I have tried my darndest to donate blood TWICE this week.  They kicked me out both times.

[1]  "Ma’am, I’m sorry, but we can’t take you until that active, festering, Gargoylesque fever blister crusts over."

(Okay, okay, that’s not what they really said, but it’s sho nuff what I heard!)  At least I only have Type 1 herpes simplex virus (is it wrong for me to think it’s funny that it’s characterized as "infecting those body tissues that lie "above the waistline" "?).  If I had the "other" herpes, I don’t think I could give at all.

[2]  "Ma’am, I’m sorry but your blood is too watered down."

I’m anemic…does this mean I have an EXCUSE for being so daggum tired all the time?  And to think I just thought it was because I’m not sleeping well (again). 

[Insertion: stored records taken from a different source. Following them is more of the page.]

(** ** Tags *)
Lemma lower_idem c : lower_ascii (lower_ascii c) = lower_ascii c.
Proof. by destruct c as [[] [] [] [] [] [] [] []]. Qed.
Lemma lower_dash c : Ascii.eqb (lower_ascii c) "-" = Ascii.eqb c "-".
Proof. by destruct c as [[] [] [] [] [] [] [] []]. Qed.
Lemma lowercase_idem s : lowercase (lowercase s) = lowercase s.
Proof.
  unfold lowercase. rewrite chars_text. f_equal. rewrite <- list_fmap_compose. apply list_fmap_ext. intros i c _. apply lower_idem.
Qed.
Lemma hd_split sep c l :
  hd [] (split_on sep (c :: l)) = if Ascii.eqb c sep then [] else c :: hd [] (split_on sep l).
Proof. cbn. destruct (Ascii.eqb c sep); [done|]. by destruct (split_on sep l). Qed.
Lemma first_part_idem sep s : first_part sep (first_part sep s) = first_part sep s.
Proof.
  unfold first_part. rewrite chars_text. f_equal. induction (chars_of s) as [|c l IH]; [done|].
  rewrite hd_split. destruct (Ascii.eqb c sep) eqn:E; [done|]. rewrite hd_split, E. by f_equal.
Qed.
Lemma lowercase_first_part s : lowercase (first_part "-" s) = first_part "-" (lowercase s).
Proof.
  unfold lowercase, first_part. rewrite !chars_text. f_equal. induction (chars_of s) as [|c l IH]; [done|].
  rewrite fmap_cons, !hd_split, lower_dash. destruct (Ascii.eqb c "-"); [done|]. rewrite fmap_cons. by f_equal.
Qed.
(** The second search of [apply_translation] finds nothing that the first does not. *)
Lemma fallback_dead r x y : r = lowercase (first_part "-" y) -> lowercase x = lowercase r ->
  lowercase (first_part "-" x) = r.
Proof.
  intros -> Hx. rewrite lowercase_first_part, Hx, !lowercase_idem, <- lowercase_first_part.
  by rewrite first_part_idem.
Qed.
Lemma chosen_none rows locale :
  (forall t, t ∈ rows -> Some (lowercase (first_part "-" (et_locale t))) <> requested_tag locale) ->
  chosen_translation rows locale = None.
Proof.
  intros Hn. unfold chosen_translation. destruct locale as [l|]; [|done]. cbn in *. unfold translation_matches.
  assert (forall t, t ∈ rows -> lowercase (first_part "-" (et_locale t)) <> lowercase (first_part "-" l)) as Hn'.
  { intros t Ht He. apply (Hn t Ht). by rewrite He. }
  rewrite find_nothing; [apply find_nothing|]; intros t Ht; apply bool_decide_eq_false; [|by apply Hn'].
  intros He. apply (Hn' t Ht). by eapply fallback_dead.
Qed.

Definition tag_of (t : EventTranslationInput) : string := lowercase (first_part "-" (locale_of t)).
Definition rows_of (ids : nat -> Uuid) (now : Z) (id : Uuid) (q : CreateEventRequest) : list EventTranslation :=
  imap (translation_row ids now id) (default [] (cq_translations q)).
Lemma rows_elem ids now id q r : r ∈ rows_of ids now id q <->
  exists i t, default [] (cq_translations q) !! i = Some t /\ r = translation_row ids now id i t.
Proof.
  unfold rows_of. rewrite list_elem_of_lookup. setoid_rewrite list_lookup_imap. split.
  - intros (i & (t & Ht & ->)%fmap_Some). eauto.
  - intros (i & t & Ht & ->). exists i. by rewrite Ht.
Qed.
Lemma valid_translations now q : validate_create now q = Ok tt ->
  NoDup (locale_of <$> default [] (cq_translations q)) /\
  forall t, t ∈ default [] (cq_translations q) -> validate_translation t = Ok tt.
Proof.
  unfold validate_create. intros Hv. oks. destruct (cq_translations q) as [l|]; cbn in *.
  - unfold validate_translations in Hv. oks. destruct (check_translations_NoDup l [] Hv) as [Hn Hl].
    split; [done|]. intros t Ht. by apply Hl.
  - split; [constructor|]. by intros t ?%elem_of_nil.
Qed.
Lemma rows_NoDup ids now id q : validate_create now q = Ok tt -> NoDup (key_of_row <$> rows_of ids now id q).
Proof.
  intros Hv. destruct (valid_translations now q Hv) as [Hn _].
  apply (NoDup_fmap_1 snd). rewrite <- list_fmap_compose. unfold rows_of. rewrite fmap_imap.
  rewrite (imap_ext _ (const locale_of)) by done. by rewrite imap_const.
Qed.

(** What a creation leaves behind when everything answers. *)
Lemma created_state `{CatalogText} sch now up id ids q s e s' fx :
  (forall n, up n = true) -> untranslated s id ->
  create_event_with sch now up id ids q s = (Ok e, s', fx) ->
  validate_create now q = Ok tt /\ e = new_event now id q /\ db_events (ca_db s') !! id = Some e /\
  ca_translations s' = list_to_map ((fun r => (key_of_row r, r)) <$> rows_of ids now id q) ∪ ca_translations s.
Proof.
  intros Hup Hu. unfold create_event_with. destruct (_ ≫= _) as [s1|err] eqn:Hins; [|done].
  oks. destruct x. unfold insert_event in Hins. oks. subst s1. rewrite !Hup.
  match goal with |- context [store_translations _ _ _ _ _ ?x] => set (s2 := x) end.
  assert (ca_translations s2 = ca_translations s) as Ht by done.
  assert (store_translations true ids now id (cq_translations q) s2
          = (match cq_translations q with None | Some [] => None | Some _ => Some (rows_of ids now id q) end,
             s2 <| ca_translations := list_to_map ((fun r => (key_of_row r, r)) <$> rows_of ids now id q)
                                       ∪ ca_translations s |>)) as Hst.
  { pose proof (rows_NoDup ids now id q) as Hn. unfold store_translations, rows_of in *.
    destruct (cq_translations q) as [[|t l]|]; try (by cbn; rewrite (left_id_L ∅ (∪))).
    change (default [] (Some (t :: l))) with (t :: l) in *.
    unfold insert_event_translations. rewrite insert_rows_fresh; [by rewrite Ht|by apply Hn|].
    intros r (i & Hi)%list_elem_of_lookup. rewrite list_lookup_imap in Hi. apply fmap_Some in Hi as (t' & _ & ->).
    rewrite Ht. apply Hu. }
  rewrite Hst. intros [= <- <- _]. split; [done|]. split; [done|].
  destruct (cq_translations q) as [[|t l]|]; cbn; by rewrite lookup_insert_eq.
Qed.

(** The detail page when everything answers. *)
Lemma get_event_shown `{CatalogText} now up id lang header s e :
  (forall n, up n = true) -> db_events (ca_db s) !! id = Some e -> e_is_flagged e = false ->
  exists d, (get_event now up id false lang header s).1 = Ok d /\
    ed_event d = apply_translation (translations_of s id) (best_locale header lang) (read_event (ca_db s) StartTime e).
Proof.
  intros Hup He Hf. unfold get_event, load_detail, public_event. rewrite cached_none, !Hup, He. cbn. rewrite Hf. cbn.
  eexists. split; [reflexivity|]. done.
Qed.
Lemma best_locale_lang `{CatalogText} header lang : is_empty (Text.trim lang) = false ->
  best_locale header (Some lang) = Some (lowercase (Text.trim lang)).
Proof. intros Hl. unfold best_locale. cbn. by rewrite Hl. Qed.


(** ** Clones *)
Lemma tier_rows_elem db id p : p ∈ tier_rows db id <-> db_tiers db !! p.1 = Some p.2 /\ tt_event p.2 = id.
Proof.
  unfold tier_rows. rewrite list_elem_of_filter. destruct p as [k t]. rewrite elem_of_map_to_list. cbn. naive_solver.
Qed.
Lemma tier_rows_NoDup db id : NoDup (tier_rows db id).
Proof. apply NoDup_filter, NoDup_map_to_list. Qed.

Lemma copy_tiers_rows ids source id db :
  Inj (=) (=) ids -> (forall i, db_tiers db !! ids i = None) -> (forall k t, db_tiers db !! k = Some t -> tt_event t <> id) ->
  tier_rows (copy_tiers true ids source id db) id ≡ₚ imap (fun i p => (ids i, fresh_tier id p.2)) (tier_rows db source).
Proof.
  intros Hinj Hfresh Hid. unfold copy_tiers. set (rows := imap _ (tier_rows db source)).
  assert (forall p, p ∈ rows -> exists i t, p = (ids i, fresh_tier id t)) as Hrows.
  { intros p (i & Hi)%list_elem_of_lookup. unfold rows in Hi. rewrite list_lookup_imap in Hi.
    apply fmap_Some in Hi as (q & _ & ->). eauto. }
  assert (NoDup rows.*1) as Hnd.
  { apply NoDup_alt. intros i j x. unfold rows. rewrite !list_lookup_fmap, !list_lookup_imap.
    intros Hi Hj. apply fmap_Some in Hi as (p & (p' & _ & ->)%fmap_Some & ->), Hj as (q & (q' & _ & ->)%fmap_Some & Hq).
    cbn in Hq. by apply Hinj in Hq. }
  rewrite bool_decide_true by done. rewrite (proj2 (forallb_forall _ _)); cbn [andb].
  - apply NoDup_Permutation; [apply tier_rows_NoDup|by eapply NoDup_fmap_1|]. intros [k t].
    rewrite tier_rows_elem. cbn. rewrite lookup_union_Some_raw. split.
    + intros [[Hl|[_ Hl]] Ht]; [by apply elem_of_list_to_map_2|by destruct (Hid k t Hl)].
    + intros Hp. split; [left; by apply elem_of_list_to_map_1|]. by apply Hrows in Hp as (i & t' & [= -> ->]).
  - intros p Hp%list_elem_of_In. apply Hrows in Hp as (i & t & ->). apply bool_decide_eq_true, Hfresh.
Qed.

Lemma copy_tiers_events up ids source id db : db_events (copy_tiers up ids source id db) = db_events db.
Proof. unfold copy_tiers. by destruct (_ && _ && _). Qed.
(** ** Texts of keys *)
Definition no_colon (s : string) : Prop := Ascii.ascii_of_nat 58 ∉ chars_of s.
#[export] Instance no_colon_dec s : Decision (no_colon s) := decide (Ascii.ascii_of_nat 58 ∉ chars_of s).
Lemma split_colon a b x y : no_colon a -> no_colon b -> (a +:+ colon x = b +:+ colon y)%string -> a = b /\ x = y.
Proof.
  unfold no_colon. revert b. induction a as [|c a IH]; intros [|d b] Ha Hb Heq; cbn in *.
  - by injection Heq.
  - injection Heq as <- _. set_solver.
  - injection Heq as -> _. set_solver.
  - injection Heq as <- Heq. destruct (IH b) as [-> ->]; [set_solver|set_solver|done|done].
Qed.
Lemma pretty_N_go_colon x : forall s, no_colon s -> no_colon (pretty_N_go x s).
Proof.
  induction (N.lt_wf_0 x) as [x _ IH]; intros s Hs. destruct (decide (x = 0)%N) as [->|Hx]; [by rewrite pretty_N_go_0|].
  rewrite pretty_N_go_step by lia. apply IH; [apply N.div_lt; lia|]. unfold no_colon in *. cbn.
  assert (Ascii.ascii_of_nat 58 <> pretty_N_char (x `mod` 10)); [|set_solver].
  unfold pretty_N_char. by repeat case_match.
Qed.
Lemma pretty_Z_colon (z : Z) : no_colon (pretty z).
Proof.
  assert (forall n, no_colon (pretty (N.pos n))) as Hp.
  { intros n. unfold pretty, pretty_N. rewrite decide_False by done. apply pretty_N_go_colon. unfold no_colon. cbn. set_solver. }
  destruct z as [|n|n]; [unfold no_colon; cbn; set_solver|apply Hp|]. pose proof (Hp n) as Hn. revert Hn. unfold no_colon.
  change (pretty (Z.neg n)) with ("-" +:+ pretty (N.pos n))%string. rewrite chars_app. cbn. set_solver.
Qed.
(** ** Properties of the codec and of the dispatcher *)

(** The ways a handler's run is observed. *)
Definition outcome_of `{Collaborators} {A}
    (r : outcome A * Graph * list Effect) : outcome A := r.1.1.
Definition graph_after `{Collaborators} {A}
    (r : outcome A * Graph * list Effect) : Graph := r.1.2.
Definition effects_of `{Collaborators} {A}
    (r : outcome A * Graph * list Effect) : list Effect := r.2.

(** The types the codec decodes into a node, those it decodes into an
    edge, and the nine types of the protocol. *)
Definition node_types : list string :=
  ["SubGraphDeleted"; "NodeUpdated"; "NodeDeleted"; "NodeAdded"].
Definition edge_types : list string :=
  ["EdgeUpdated"; "EdgeDeleted"; "EdgeAdded"].
Definition recognized_types : list string :=
  "SyncRequest" :: "SyncReply" :: node_types ++ edge_types.

(** The envelope the relay is to send for a notification: the type is the
    kind of the mutation, the payload the serialized entity. *)
Definition event_type {M} (ev : GraphEvent M) : string :=
  match ev with
  | NodeUpdatedEvent _ => "NodeUpdated"
  | NodeAddedEvent _ => "NodeAdded"
  | NodeDeletedEvent _ => "NodeDeleted"
  | EdgeUpdatedEvent _ => "EdgeUpdated"
  | EdgeAddedEvent _ => "EdgeAdded"
  | EdgeDeletedEvent _ => "EdgeDeleted"
  end.

Definition event_payload `{Collaborators} (ev : GraphEvent Metadata)
  : option RawMessage :=
  match ev with
  | NodeUpdatedEvent n | NodeAddedEvent n | NodeDeletedEvent n =>
      Node_JsonRawMessage n
  | EdgeUpdatedEvent e | EdgeAddedEvent e | EdgeDeletedEvent e =>
      Edge_JsonRawMessage e
  end.

Definition broadcast_of `{Collaborators} (ev : GraphEvent Metadata) : Effect :=
  BroadcastWSMessage
    {| shttp.Namespace := Namespace;
       shttp.Type_ := event_type ev;
       shttp.Obj := event_payload ev |}.

(** The node, or the edge, that the payload of a message decodes to. *)
Definition payload_node `{Collaborators} (msg : WSMessage)
  : option (Node Metadata) :=
  match shttp.Obj msg with
  | Some raw =>
      match json_Unmarshal raw with
      | inl obj =>
          match Node_Decode obj with inl n => Some n | inr _ => None end
      | inr _ => None
      end
  | None => None
  end.

Definition payload_edge `{Collaborators} (msg : WSMessage)
  : option (Edge Metadata) :=
  match shttp.Obj msg with
  | Some raw =>
      match json_Unmarshal raw with
      | inl obj =>
          match Edge_Decode obj with inl e => Some e | inr _ => None end
      | inr _ => None
      end
  | None => None
  end.

(** A message carries the node [inl n] under the type [node_type], or the
    edge [inr e] under the type [edge_type]. *)
Definition carries `{Collaborators} (msg : WSMessage)
    (node_type edge_type : string) (x : Node Metadata + Edge Metadata) : Prop :=
  match x with
  | inl n => shttp.Type_ msg = node_type ∧ payload_node msg = Some n
  | inr e => shttp.Type_ msg = edge_type ∧ payload_edge msg = Some e
  end.

(** The entity of the graph that has the identity of [x], if any. *)
Definition stored `{Collaborators} (g : Graph)
    (x : Node Metadata + Edge Metadata)
  : option (Node Metadata + Edge Metadata) :=
  match x with
  | inl n => inl <$> GetNode g (Node_ID n)
  | inr e => inr <$> GetEdge g (Edge_ID e)
  end.

Definition add `{Collaborators} (g : Graph)
    (x : Node Metadata + Edge Metadata) : Graph * list (GraphEvent Metadata) :=
  match x with inl n => AddNode g n | inr e => AddEdge g e end.

Definition del `{Collaborators} (g : Graph)
    (x : Node Metadata + Edge Metadata) : Graph * list (GraphEvent Metadata) :=
  match x with inl n => DelNode g n | inr e => DelEdge g e end.

Definition incoming_metadata `{Collaborators}
    (x : Node Metadata + Edge Metadata) : Metadata :=
  match x with inl n => Node_metadata n | inr e => Edge_metadata e end.

(** The payload of a message fails a stage of the decoding with [err]:
    the bytes do not parse, or what they parse to has not the shape of a
    node (for a type decoded into a node) or of an edge. *)
Inductive DecodeFails `{Collaborators} (msg : WSMessage) (err : error) : Prop :=
| raw_parse_fails raw :
    shttp.Type_ msg ∈ node_types ++ edge_types ->
    shttp.Obj msg = Some raw ->
    json_Unmarshal raw = inr err ->
    DecodeFails msg err
| node_shape_fails raw obj :
    shttp.Type_ msg ∈ node_types ->
    shttp.Obj msg = Some raw ->
    json_Unmarshal raw = inl obj ->
    Node_Decode obj = inr err ->
    DecodeFails msg err
| edge_shape_fails raw obj :
    shttp.Type_ msg ∈ edge_types ->
    shttp.Obj msg = Some raw ->
    json_Unmarshal raw = inl obj ->
    Edge_Decode obj = inr err ->
    DecodeFails msg err.

(** The envelope [msg] under another namespace. *)
Definition in_namespace (ns : string) (msg : WSMessage) : WSMessage :=
  {| shttp.Namespace := ns;
     shttp.Type_ := shttp.Type_ msg;
     shttp.Obj := shttp.Obj msg |}.

(** What the codec decoded, the echoed message left out. *)
Definition decoded `{Collaborators}
    (r : outcome (string * Object * option error))
  : outcome (string * option (Node Metadata + Edge Metadata) * option error) :=
  match r with
  | Returned (t, ObjMessage _, e) => Returned (t, None, e)
  | Returned (t, ObjNode n, e) => Returned (t, Some (inl n), e)
  | Returned (t, ObjEdge ed, e) => Returned (t, Some (inr ed), e)
  | Panicked p => Panicked p
  end.

(** ** The handler, case by case *)

(** The reply to a [SyncRequest] on the graph [g]. *)
Definition sync_reply `{Collaborators} (g : Graph) : WSMessage :=
  {| shttp.Namespace := Namespace;
     shttp.Type_ := "SyncReply";
     shttp.Obj := Some (json_Marshal g).1 |}.

(** The ways the codec ends on [msg]. *)
Inductive CodecCase `{Collaborators} (msg : WSMessage)
  : outcome (string * Object * option error) -> Prop :=
| codec_sync :
    shttp.Type_ msg = "SyncRequest" ->
    CodecCase msg (Returned (shttp.Type_ msg, ObjMessage msg, None))
| codec_nil :
    shttp.Type_ msg ∈ node_types ++ edge_types ->
    shttp.Obj msg = None ->
    CodecCase msg (Panicked NilDereference)
| codec_failed err :
    DecodeFails msg err ->
    CodecCase msg (Returned ("", ObjMessage msg, Some err))
| codec_node_ok n :
    shttp.Type_ msg ∈ node_types ->
    payload_node msg = Some n ->
    CodecCase msg (Returned (shttp.Type_ msg, ObjNode n, None))
| codec_edge_ok e :
    shttp.Type_ msg ∈ edge_types ->
    payload_edge msg = Some e ->
    CodecCase msg (Returned (shttp.Type_ msg, ObjEdge e, None))
| codec_other :
    shttp.Type_ msg ∉ "SyncRequest" :: node_types ++ edge_types ->
    CodecCase msg (Returned ("", ObjMessage msg, None)).

(** A run that takes the lock, does [mid] and releases the lock. *)
Definition locked `{Collaborators} (r : outcome unit) (g : Graph)
    (mid : list Effect) : outcome unit * Graph * list Effect :=
  (r, g, Graph_Lock :: mid ++ [Graph_Unlock]).

(** What the handler asks of the graph [g] for a message that carries a
    node or an edge: what it logs before, and the result of the one
    method of the graph it calls, if it calls one. *)
Inductive GraphCall `{Collaborators} (g : Graph) (msg : WSMessage)
  : list Effect -> Graph * list (GraphEvent Metadata) -> Prop :=
| call_del_sub_graph n :
    shttp.Type_ msg = "SubGraphDeleted" ->
    payload_node msg = Some n ->
    GraphCall g msg [Debugf (Node_ID n)]
      match GetNode g (Node_ID n) with
      | Some node => DelSubGraph g node
      | None => (g, [])
      end
| call_set_metadata x :
    carries msg "NodeUpdated" "EdgeUpdated" x ->
    GraphCall g msg []
      match stored g x with
      | Some y => SetMetadata g y (incoming_metadata x)
      | None => (g, [])
      end
| call_del x :
    carries msg "NodeDeleted" "EdgeDeleted" x ->
    GraphCall g msg [] (del g x)
| call_add x :
    carries msg "NodeAdded" "EdgeAdded" x ->
    GraphCall g msg []
      match stored g x with
      | Some _ => (g, [])
      | None => add g x
      end.
(** * obj-loader: a shallow embedding of [loader.go] and its properties

    The Go package [objloader] decodes Wavefront OBJ text and its MTL
    companion into mesh buckets and material records.  This file embeds
    [getFaceType], [getFaceData], [sliceToFloat32], [LoadMtl] and [LoadObj]
    as executable Rocq functions and proves what the decoder does.

    Conventions.
    - A Go [string] is a [string] of bytes; a Go [int] is a [Z] in the
      64-bit range, with the wrap-around of [-] and [+] written out.
    - A Go function that can panic returns a [result]: [Ok], a returned
      [error] ([Error]) or a run-time panic ([Panic]).
    - The maps behind [*MeshMap] and [*MaterialMap] belong to the caller and
      are updated in place, so every decoder function returns the store
      next to its outcome, also when the outcome is a failure.
    - Lines printed on standard output are not modelled. *)

From Stdlib Require Import ZArith Ascii String List Lia Bool.
From Stdlib Require Import Floats.SpecFloat.
From stdpp Require Import base option list gmap strings pretty.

To add insult to injury, the pricked BOTH my middle fingers to see if they could get my 10.5 iron reading up to 12 1/2 (I think).  Pricking twice in four minutes does not generate iron for the ol’ blood. 

Now, I’m typing under duress…YOU go wrap band-aids around your middle fingers and see how it hinders.  And yet, strangely, I’m c o m p e l l e d  to write about it, in spite of the hardship…hmmmm.

So…with all this adversity first thing in the morning, what else could I do?  I accidentally binge-shopped at Target…LOOK WHAT THEY HAD ON CLEARANCE, Y’ALL!  I COULDN’T HELP IT!!!  GO!  Quick, to your local store and clean ’em out before someone else does!